* DATASET:

Lemma concat_singletons {A B} (f : A → B) (l : list A) :
  concat ((λ a, [f a]) <$> l) = f <$> l.
Proof.
  induction l as [|a l IH]; [reflexivity|].
  rewrite !fmap_cons. cbn [concat]. by rewrite IH.
Qed.

Lemma iteration_control_backward {held : Qc} (out_dir : string) (i : Z) :
  List.filter is_backward (iteration_control h fabric held out_dir i)
  = [BackwardPass (negb (closes_group h i)) (gradient_accumulation_iters h)].
Proof.
  unfold iteration_control, update_events, mark_events. rewrite !List.filter_app.
  destruct (bool_decide _), (closes_group h i), (on_xla fabric), (saves_checkpoint h i);
    reflexivity.
Qed.

Lemma iteration_control_saved {held : Qc} (out_dir : string) (i : Z) :
  List.filter is_saved (iteration_control h fabric held out_dir i)
  = if saves_checkpoint h i then [Saved (iter_checkpoint_path out_dir i)] else [].
Proof.
  unfold iteration_control, update_events, mark_events. rewrite !List.filter_app.
  destruct (bool_decide _), (closes_group h i), (on_xla fabric), (saves_checkpoint h i);
    reflexivity.
Qed.

Lemma iteration_control_lr_set {held : Qc} (out_dir : string) (i : Z) :
  List.filter is_lr_set (iteration_control h fabric held out_dir i)
  = if bool_decide (i `div` gradient_accumulation_iters h ≤ warmup_iters h)%Z
    then [LrSet (warmup_lr h (i `div` gradient_accumulation_iters h))] else [].
Proof.
  unfold iteration_control, update_events, mark_events. rewrite !List.filter_app.
  destruct (bool_decide _), (closes_group h i), (on_xla fabric), (saves_checkpoint h i);
    reflexivity.
Qed.

Lemma iteration_control_steps {held : Qc} (out_dir : string) (i : Z) :
  List.filter is_optimizer_step (iteration_control h fabric held out_dir i)
  = if closes_group h i
    then [OptimizerStep (rate_in_effect h held (i `div` gradient_accumulation_iters h))
            (Z.to_nat (i `mod` gradient_accumulation_iters h) + 1)]
    else [].
Proof.
  unfold iteration_control, update_events, mark_events. rewrite !List.filter_app.
  destruct (bool_decide _), (closes_group h i), (on_xla fabric), (saves_checkpoint h i);
    reflexivity.
Qed.

(** Within group [k], the iteration that closes the group is the last one. *)
Lemma closes_group_last (k j : nat) :
  (0 < gradient_accumulation_iters h)%Z →
  j < Z.to_nat (gradient_accumulation_iters h) →
  closes_group h (Z.of_nat (k * Z.to_nat (gradient_accumulation_iters h) + j))
  = bool_decide (j = Z.to_nat (gradient_accumulation_iters h) - 1).
Proof.
  intros HG Hj. unfold closes_group.
  set (G := gradient_accumulation_iters h) in *.
  assert (E : (Z.of_nat (k * Z.to_nat G + j) + 1 = Z.of_nat k * G + (Z.of_nat j + 1))%Z)
    by lia.
  rewrite E. destruct (decide (j = Z.to_nat G - 1)) as [->|Hne].
  - rewrite (bool_decide_true (_ = Z.to_nat G - 1)) by reflexivity.
    apply bool_decide_true.
    replace (Z.of_nat k * G + (Z.of_nat (Z.to_nat G - 1) + 1))%Z
      with ((Z.of_nat k + 1) * G)%Z by lia.
    apply Z.mod_mul. lia.
  - rewrite (bool_decide_false (j = _)) by exact Hne. apply bool_decide_false.
    rewrite Z.add_comm, Z.mod_add by lia. rewrite Z.mod_small; lia.
Qed.

Lemma group_start (k : nat) :
  (0 < gradient_accumulation_iters h)%Z →
  (Z.of_nat (k * Z.to_nat (gradient_accumulation_iters h))
     `div` gradient_accumulation_iters h = Z.of_nat k)%Z ∧
  (Z.of_nat (k * Z.to_nat (gradient_accumulation_iters h))
     `mod` gradient_accumulation_iters h = 0)%Z.
Proof.
  intros HG. set (G := gradient_accumulation_iters h) in *.
  replace (Z.of_nat (k * Z.to_nat G)) with (Z.of_nat k * G)%Z by lia.
  split; [apply Z.div_mul; lia | apply Z.mod_mul; lia].
Qed.

Lemma group_inside (k j : nat) :
  (0 < gradient_accumulation_iters h)%Z →
  j < Z.to_nat (gradient_accumulation_iters h) →
  (Z.of_nat (k * Z.to_nat (gradient_accumulation_iters h) + j)
     `div` gradient_accumulation_iters h = Z.of_nat k)%Z ∧
  (Z.of_nat (k * Z.to_nat (gradient_accumulation_iters h) + j)
     `mod` gradient_accumulation_iters h = Z.of_nat j)%Z.
Proof.
  intros HG Hj. set (G := gradient_accumulation_iters h) in *.
  assert (E : (Z.of_nat (k * Z.to_nat G + j) = G * Z.of_nat k + Z.of_nat j)%Z) by lia.
  split; symmetry.
  - apply (Z.div_unique _ G (Z.of_nat k) (Z.of_nat j)); lia.
  - apply (Z.mod_unique _ G (Z.of_nat k) (Z.of_nat j)); lia.
Qed.

Lemma control_view {held : Qc} (P : event → bool) (out_dir : string) (evs : list event)
    (l : list Z) :
  (∀ e, P e = true → is_control e = true) →
  List.filter is_control evs = concat (iteration_control h fabric held out_dir <$> l) →
  List.filter P evs
  = concat ((λ i, List.filter P (iteration_control h fabric held out_dir i)) <$> l).
Proof.
  intros Hsub Hctl.
  rewrite <- (filter_within P is_control) by exact Hsub.
  rewrite Hctl, filter_concat, <- list_fmap_compose. reflexivity.
Qed.

Lemma group_split (k G : nat) :
  0 < G → seq (k * G) G = seq (k * G) (G - 1) ++ [k * G + (G - 1)].
Proof.
  intros HG. replace G with (G - 1 + 1) at 2 by lia. by rewrite seq_app.
Qed.


Lemma warmup_divisor_inv : (0 < warmup_iters h)%Z → (0 <= / Z2Qc (warmup_iters h))%Qc.
Proof.
  intros HW. apply Qclt_le_weak, Qcinv_pos. change 0%Qc with (Z2Qc 0).
  by apply (proj1 (Z2Qc_lt _ _)).
Qed.

Lemma warmup_divisor_cancel (x : Qc) :
  (0 < warmup_iters h)%Z → (x * Z2Qc (warmup_iters h) / Z2Qc (warmup_iters h))%Qc = x.
Proof.
  intros HW. field. intros E. change 0%Qc with (Z2Qc 0) in E. apply Z2Qc_inj in E. lia.
Qed.

Lemma warmup_product_nonneg (s : Z) :
  (0 <= learning_rate h)%Qc → (0 ≤ s)%Z → (0 <= learning_rate h * Z2Qc s)%Qc.
Proof.
  intros Hlr Hs. apply Qcmult_nonneg_nonneg; [exact Hlr|]. change 0%Qc with (Z2Qc 0).
  by apply (proj1 (Z2Qc_le _ _)).
Qed.

Lemma warmup_lr_monotone (s s' : Z) :
  (0 <= learning_rate h)%Qc → (0 < warmup_iters h)%Z → (s ≤ s')%Z →
  (warmup_lr h s <= warmup_lr h s')%Qc.
Proof.
  intros Hlr HW Hs. unfold warmup_lr. apply fl_le.
  unfold Qcdiv. apply Qcmult_le_compat_r; [|by apply warmup_divisor_inv].
  apply fl_le. rewrite !(Qcmult_comm (learning_rate h)).
  apply Qcmult_le_compat_r; [|exact Hlr]. by apply (proj1 (Z2Qc_le _ _)).
Qed.

Lemma warmup_lr_start : warmup_lr h 0 = 0%Qc.
Proof.
  unfold warmup_lr. change (Z2Qc 0) with 0%Qc. rewrite Qcmult_0_r, fl_0.
  unfold Qcdiv. rewrite Qcmult_0_l. apply fl_0.
Qed.

(** Two roundings: the rate is off the exact quotient by the factor
    [(1 + half_ulp)²] at most. *)
Lemma warmup_lr_upper (s : Z) :
  (0 <= learning_rate h)%Qc → (0 < warmup_iters h)%Z → (0 ≤ s)%Z →
  (warmup_lr h s
   <= learning_rate h * Z2Qc s / Z2Qc (warmup_iters h)
      * ((1 + half_ulp) * (1 + half_ulp)))%Qc.
Proof.
  intros Hlr HW Hs. unfold warmup_lr.
  pose proof (warmup_divisor_inv HW) as Hinv.
  pose proof (warmup_product_nonneg s Hlr Hs) as Ha.
  assert (0 <= fl (learning_rate h * Z2Qc s) / Z2Qc (warmup_iters h))%Qc as Hb.
  { unfold Qcdiv. apply Qcmult_nonneg_nonneg; [apply fl_nonneg, Ha | exact Hinv]. }
  assert (0 <= 1 + half_ulp)%Qc as Hc by discriminate.
  eapply Qcle_trans; [apply fl_upper, Hb|].
  rewrite (Qcmult_assoc _ (1 + half_ulp)).
  apply Qcmult_le_compat_r; [|exact Hc].
  unfold Qcdiv.
  rewrite <- (Qcmult_assoc _ (/ Z2Qc (warmup_iters h))),
    (Qcmult_comm (/ Z2Qc (warmup_iters h))), Qcmult_assoc.
  apply Qcmult_le_compat_r; [|exact Hinv].
  apply fl_upper, Ha.
Qed.

Lemma warmup_lr_lower (s : Z) :
  (0 <= learning_rate h)%Qc → (0 < warmup_iters h)%Z → (0 ≤ s)%Z →
  (learning_rate h * Z2Qc s / Z2Qc (warmup_iters h)
   * ((1 - half_ulp) * (1 - half_ulp)) <= warmup_lr h s)%Qc.
Proof.
  intros Hlr HW Hs. unfold warmup_lr.
  pose proof (warmup_divisor_inv HW) as Hinv.
  pose proof (warmup_product_nonneg s Hlr Hs) as Ha.
  assert (0 <= fl (learning_rate h * Z2Qc s) / Z2Qc (warmup_iters h))%Qc as Hb.
  { unfold Qcdiv. apply Qcmult_nonneg_nonneg; [apply fl_nonneg, Ha | exact Hinv]. }
  assert (0 <= 1 - half_ulp)%Qc as Hc by discriminate.
  eapply Qcle_trans; [|apply fl_lower, Hb].
  rewrite (Qcmult_assoc _ (1 - half_ulp)).
  apply Qcmult_le_compat_r; [|exact Hc].
  unfold Qcdiv.
  rewrite <- (Qcmult_assoc _ (/ Z2Qc (warmup_iters h))),
    (Qcmult_comm (/ Z2Qc (warmup_iters h))), Qcmult_assoc.
  apply Qcmult_le_compat_r; [|exact Hinv].
  apply fl_lower, Ha.
Qed.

* DIRECTIONS: Go line by line through the records and copy those that contain the word "intros".

* ANSWER TO THIS EXERCISE:
  intros HG Hj. unfold closes_group.
  intros HG. set (G := gradient_accumulation_iters h) in *.
  intros HG Hj. set (G := gradient_accumulation_iters h) in *.
  intros Hsub Hctl.
  intros HG. replace G with (G - 1 + 1) at 2 by lia. by rewrite seq_app.
  intros HW. apply Qclt_le_weak, Qcinv_pos. change 0%Qc with (Z2Qc 0).
  intros HW. field. intros E. change 0%Qc with (Z2Qc 0) in E. apply Z2Qc_inj in E. lia.
  intros Hlr Hs. apply Qcmult_nonneg_nonneg; [exact Hlr|]. change 0%Qc with (Z2Qc 0).
  intros Hlr HW Hs. unfold warmup_lr. apply fl_le.
  intros Hlr HW Hs. unfold warmup_lr.
  intros Hlr HW Hs. unfold warmup_lr.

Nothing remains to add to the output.